Suite à la présence éventuelle de salmonelles, la Société ELIVIA procède au rappel de la vente des produits suivants :
Nature des produits : STEAKS HACHES BIO
Marque : La viande Bio
Dénomination de vente : STEAKS HACHES BIO 15% DE MATIERES GRASSES CONDITIONNES SOUS VIDE
Numéro de lot : B25891000
Date limite de consommation : 27 / 09 /2014
Estampille sanitaire ovale : FR 38.051.001 CE
Par mesure de précaution il est donc demandé aux personnes qui détiendraient ces produits de ne pas les consommer et de les rapporter au point de vente.

NB : Quand va-t-on cesser de parler de présence éventuelle ?

Dans sa communication bien faite, ELIVIA traite du sujet de Viande hachée sous surveillance.
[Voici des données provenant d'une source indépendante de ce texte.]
(* ===== verification/Errors.v ===== *)
(** * The error taxonomy

    `src/src/asap/errors.py`, `HandlerNotFoundError` of
    `src/src/asap/transport/handlers.py` and `ProtocolCorrelationError` of
    `transport/errors.py`: the exception classes with their
    taxonomy codes, JSON-RPC codes and recovery hints, the data a server puts on
    the wire and the error a client rebuilds from it. *)

From Stdlib Require Import ZArith QArith Lia Ascii String.
From stdpp Require Import base tactics list gmap strings sorting.
From S2P Require Import Prelude PyValue Digest Identity.
Open Scope string_scope.
Open Scope Z_scope.
Open Scope asap_scope.

Definition JSON_RPC_ASAP_MIN : Z := -32059.
Definition JSON_RPC_ASAP_MAX : Z := -32000.

Definition RPC_INVALID_STATE : Z := -32000.
Definition RPC_MALFORMED_ENVELOPE : Z := -32001.
Definition RPC_INVALID_TIMESTAMP : Z := -32002.
Definition RPC_INVALID_NONCE : Z := -32003.
Definition RPC_TASK_NOT_FOUND : Z := -32010.
Definition RPC_CIRCUIT_OPEN : Z := -32011.
Definition RPC_HANDLER_NOT_FOUND : Z := -32012.
Definition RPC_UNSUPPORTED_AUTH_SCHEME : Z := -32020.
Definition RPC_TASK_ALREADY_COMPLETED : Z := -32030.
Definition RPC_THREAD_POOL_EXHAUSTED : Z := -32031.
Definition RPC_CONNECTION_ERROR : Z := -32032.
Definition RPC_TIMEOUT : Z := -32033.
Definition RPC_REMOTE_GENERIC : Z := -32034.
Definition RPC_RESOURCE_EXHAUSTED : Z := -32040.
Definition RPC_WEBHOOK_URL_REJECTED : Z := -32050.
Definition RPC_AGENT_REVOKED : Z := -32051.
Definition RPC_SIGNATURE_VERIFICATION : Z := -32052.

Definition is_asap_json_rpc_code (code : Z) : bool :=
  (JSON_RPC_ASAP_MIN <=? code) && (code <=? JSON_RPC_ASAP_MAX).

(** ** Classes *)
Inductive error_class : Type :=
| ClsASAPError
| ClsInvalidTransitionError
| ClsMalformedEnvelopeError
| ClsTaskNotFoundError
| ClsTaskAlreadyCompletedError
| ClsThreadPoolExhaustedError
| ClsInvalidTimestampError
| ClsInvalidNonceError
| ClsCircuitOpenError
| ClsWebhookURLValidationError
| ClsAgentRevokedException
| ClsSignatureVerificationError
| ClsUnsupportedAuthSchemeError
| ClsASAPConnectionError
| ClsASAPTimeoutError
| ClsHandlerNotFoundError
| ClsProtocolCorrelationError
| ClsRemoteRPCError
| ClsRemoteFatalRPCError
| ClsRemoteRecoverableRPCError.

#[export] Instance error_class_eq_dec : EqDecision error_class.
Proof. solve_decision. Defined.

(** `type(e).__name__` *)
Definition class_name (c : error_class) : string :=
  match c with
  | ClsASAPError => "ASAPError"
  | ClsInvalidTransitionError => "InvalidTransitionError"
  | ClsMalformedEnvelopeError => "MalformedEnvelopeError"
  | ClsTaskNotFoundError => "TaskNotFoundError"
  | ClsTaskAlreadyCompletedError => "TaskAlreadyCompletedError"
  | ClsThreadPoolExhaustedError => "ThreadPoolExhaustedError"
  | ClsInvalidTimestampError => "InvalidTimestampError"
  | ClsInvalidNonceError => "InvalidNonceError"
  | ClsCircuitOpenError => "CircuitOpenError"
  | ClsWebhookURLValidationError => "WebhookURLValidationError"
  | ClsAgentRevokedException => "AgentRevokedException"
  | ClsSignatureVerificationError => "SignatureVerificationError"
  | ClsUnsupportedAuthSchemeError => "UnsupportedAuthSchemeError"
  | ClsASAPConnectionError => "ASAPConnectionError"
  | ClsASAPTimeoutError => "ASAPTimeoutError"
  | ClsHandlerNotFoundError => "HandlerNotFoundError"
  | ClsProtocolCorrelationError => "ProtocolCorrelationError"
  | ClsRemoteRPCError => "RemoteRPCError"
  | ClsRemoteFatalRPCError => "RemoteFatalRPCError"
  | ClsRemoteRecoverableRPCError => "RemoteRecoverableRPCError"
  end.

(** `isinstance(e, RecoverableError)` *)
Definition is_RecoverableError (c : error_class) : bool :=
  match c with
  | ClsThreadPoolExhaustedError | ClsInvalidTimestampError | ClsCircuitOpenError
  | ClsASAPConnectionError | ClsASAPTimeoutError | ClsRemoteRecoverableRPCError => true
  | _ => false
  end.

(** `isinstance(e, FatalError)` *)
Definition is_FatalError (c : error_class) : bool :=
  match c with
  | ClsInvalidTransitionError | ClsMalformedEnvelopeError | ClsTaskNotFoundError
  | ClsTaskAlreadyCompletedError | ClsInvalidNonceError | ClsWebhookURLValidationError
  | ClsAgentRevokedException | ClsSignatureVerificationError | ClsUnsupportedAuthSchemeError
  | ClsHandlerNotFoundError | ClsProtocolCorrelationError | ClsRemoteFatalRPCError => true
  | _ => false
  end.

(** ** The base class *)
Record ASAPError : Type := mkError {
  x_class : error_class;
  x_code : string;
  x_rpc_code : Z;
  x_message : string;
  x_details : list (string * json);
  x_retry_after_ms : option Z;
  x_alternative_agents : option (list string);
  x_fallback_action : option string
}.

Definition hints : Type := option Z * option (list string) * option string.
Definition no_hints : hints := (None, None, None).

(** `ASAPError.__init__` *)
Definition asap_error (cls : error_class) (code message : string) (details : list (string * json))
    (rpc_code : Z) (h : hints) : res pyexn ASAPError :=
  if is_asap_json_rpc_code rpc_code then
    let '(retry, agents, fallback) := h in
    Ret (mkError cls code rpc_code message details retry agents fallback)
  else
    Raise (ValueError ("rpc_code must be in [" ++ PyStr.dec_Z JSON_RPC_ASAP_MIN ++ ", "
             ++ PyStr.dec_Z JSON_RPC_ASAP_MAX ++ "], got " ++ PyStr.dec_Z rpc_code)).

(** `{**d, **e}`: the entries of [e] replace or follow those of [d]. *)
Definition dict_merge {V} (d e : list (string * V)) : list (string * V) :=
  fold_left (λ d kv, PyDict.set (fst kv) (snd kv) d) e d.

Definition opt_item (k : string) (v : option json) : list (string * json) :=
  match v with Some j => [(k, j)] | None => [] end.

Definition to_dict (e : ASAPError) : list (string * json) :=
  [("code", JStr (x_code e)); ("rpc_code", JInt (x_rpc_code e)); ("message", JStr (x_message e));
   ("details", JObj (x_details e))] ++
  opt_item "retry_after_ms" (JInt <$> x_retry_after_ms e) ++
  opt_item "alternative_agents" ((λ l, JList (map JStr l)) <$> x_alternative_agents e) ++
  opt_item "fallback_action" (JStr <$> x_fallback_action e).

(** ** Subclasses.  [details]: the optional extra details, `details or {}`. *)
Definition InvalidTransitionError (from_state to_state : string) (details : list (string * json)) :=
  asap_error ClsInvalidTransitionError "asap:protocol/invalid_state"
    ("Invalid transition from '" ++ from_state ++ "' to '" ++ to_state ++ "'")
    (dict_merge [("from_state", JStr from_state); ("to_state", JStr to_state)] details)
    RPC_INVALID_STATE no_hints.

Definition MalformedEnvelopeError (reason : string) (details : list (string * json)) :=
  asap_error ClsMalformedEnvelopeError "asap:protocol/malformed_envelope"
    ("Malformed envelope: " ++ reason) details RPC_MALFORMED_ENVELOPE no_hints.

Definition TaskNotFoundError (task_id : string) (details : list (string * json)) :=
  asap_error ClsTaskNotFoundError "asap:task/not_found" ("Task not found: " ++ task_id)
    (dict_merge [("task_id", JStr task_id)] details) RPC_TASK_NOT_FOUND no_hints.

Definition TaskAlreadyCompletedError (task_id current_status : string) (details : list (string * json)) :=
  asap_error ClsTaskAlreadyCompletedError "asap:task/already_completed"
    ("Task already completed: " ++ task_id ++ " (status: " ++ current_status ++ ")")
    (dict_merge [("task_id", JStr task_id); ("current_status", JStr current_status)] details)
    RPC_TASK_ALREADY_COMPLETED no_hints.

Definition ThreadPoolExhaustedError (max_threads active_threads : Z) (details : list (string * json))
    (retry_after_ms : option Z) :=
  asap_error ClsThreadPoolExhaustedError "asap:transport/thread_pool_exhausted"
    ("Thread pool exhausted: " ++ PyStr.dec_Z active_threads ++ "/" ++ PyStr.dec_Z max_threads
       ++ " threads in use. Service temporarily unavailable.")
    (dict_merge [("max_threads", JInt max_threads); ("active_threads", JInt active_threads)] details)
    RPC_THREAD_POOL_EXHAUSTED (retry_after_ms, None, Some "retry_later").

Definition InvalidTimestampError (timestamp message : string) (age_seconds future_offset_seconds : option pyfloat)
    (details : list (string * json)) (retry_after_ms : option Z) :=
  asap_error ClsInvalidTimestampError "asap:protocol/invalid_timestamp" message
    (dict_merge
       ([("timestamp", JStr timestamp)] ++ opt_item "age_seconds" (JFloat <$> age_seconds)
          ++ opt_item "future_offset_seconds" (JFloat <$> future_offset_seconds)) details)
    RPC_INVALID_TIMESTAMP (retry_after_ms, None, Some "resend_with_fresh_timestamp").

Definition InvalidNonceError (nonce : json) (message : string) (details : list (string * json)) :=
  asap_error ClsInvalidNonceError "asap:protocol/invalid_nonce" message
    (dict_merge [("nonce", nonce)] details) RPC_INVALID_NONCE no_hints.

Definition CircuitOpenError (base_url : string) (consecutive_failures : Z) (details : list (string * json))
    (retry_after_ms : option Z) :=
  asap_error ClsCircuitOpenError "asap:transport/circuit_open"
    ("Circuit breaker is OPEN for " ++ base_url ++ ". Too many consecutive failures ("
       ++ PyStr.dec_Z consecutive_failures ++ "). Service temporarily unavailable.")
    (dict_merge [("base_url", JStr base_url); ("consecutive_failures", JInt consecutive_failures)] details)
    RPC_CIRCUIT_OPEN (retry_after_ms, None, Some "retry_later_or_failover").

Definition WebhookURLValidationError (url reason : string) (details : list (string * json)) :=
  asap_error ClsWebhookURLValidationError "asap:transport/webhook_url_rejected"
    ("Webhook URL rejected: " ++ reason)
    (dict_merge [("url", JStr url); ("reason", JStr reason)] details) RPC_WEBHOOK_URL_REJECTED no_hints.

Definition AgentRevokedException (urn : string) (details : list (string * json)) :=
  asap_error ClsAgentRevokedException "asap:agent/revoked" ("Agent revoked: " ++ urn)
    (dict_merge [("urn", JStr urn)] details) RPC_AGENT_REVOKED no_hints.

Definition SignatureVerificationError (message : string) (details : list (string * json)) :=
  asap_error ClsSignatureVerificationError "asap:error/signature-verification" message details
    RPC_SIGNATURE_VERIFICATION no_hints.

Definition str_le (a b : string) : Prop := String.leb a b = true.
#[local] Instance str_le_dec a b : Decision (str_le a b).
Proof. unfold str_le. apply _. Defined.

(** [supported_schemes]: the elements of the set, in any order. *)
Definition UnsupportedAuthSchemeError (scheme : string) (supported_schemes : list string)
    (details : list (string * json)) :=
  let supported_list := merge_sort str_le supported_schemes in
  asap_error ClsUnsupportedAuthSchemeError "asap:auth/unsupported_scheme"
    ("Unsupported authentication scheme '" ++ scheme ++ "'. Supported schemes: "
       ++ joined ", " supported_list)
    (dict_merge [("scheme", JStr scheme); ("supported_schemes", JList (map JStr supported_list))] details)
    RPC_UNSUPPORTED_AUTH_SCHEME no_hints.

Definition newline : string := String (ascii_of_nat 10) "".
« Steaks hachés et viande tartare sont des produits sensibles. Chez Elivia, nous avons été les premiers à réaliser des steaks hachés frais intégrant des analyses systématiques conditionnant leur commercialisation. Le mode nécessite donc davantage d’attention et de contrôle pour garantir leur qualité sanitaire. »

L’entreprise y parle aussi de la maîtrise du risque E. coli et décrit les mesures qu’elle a mis en place, mais il ne faudrait pas oublier … Salmonella !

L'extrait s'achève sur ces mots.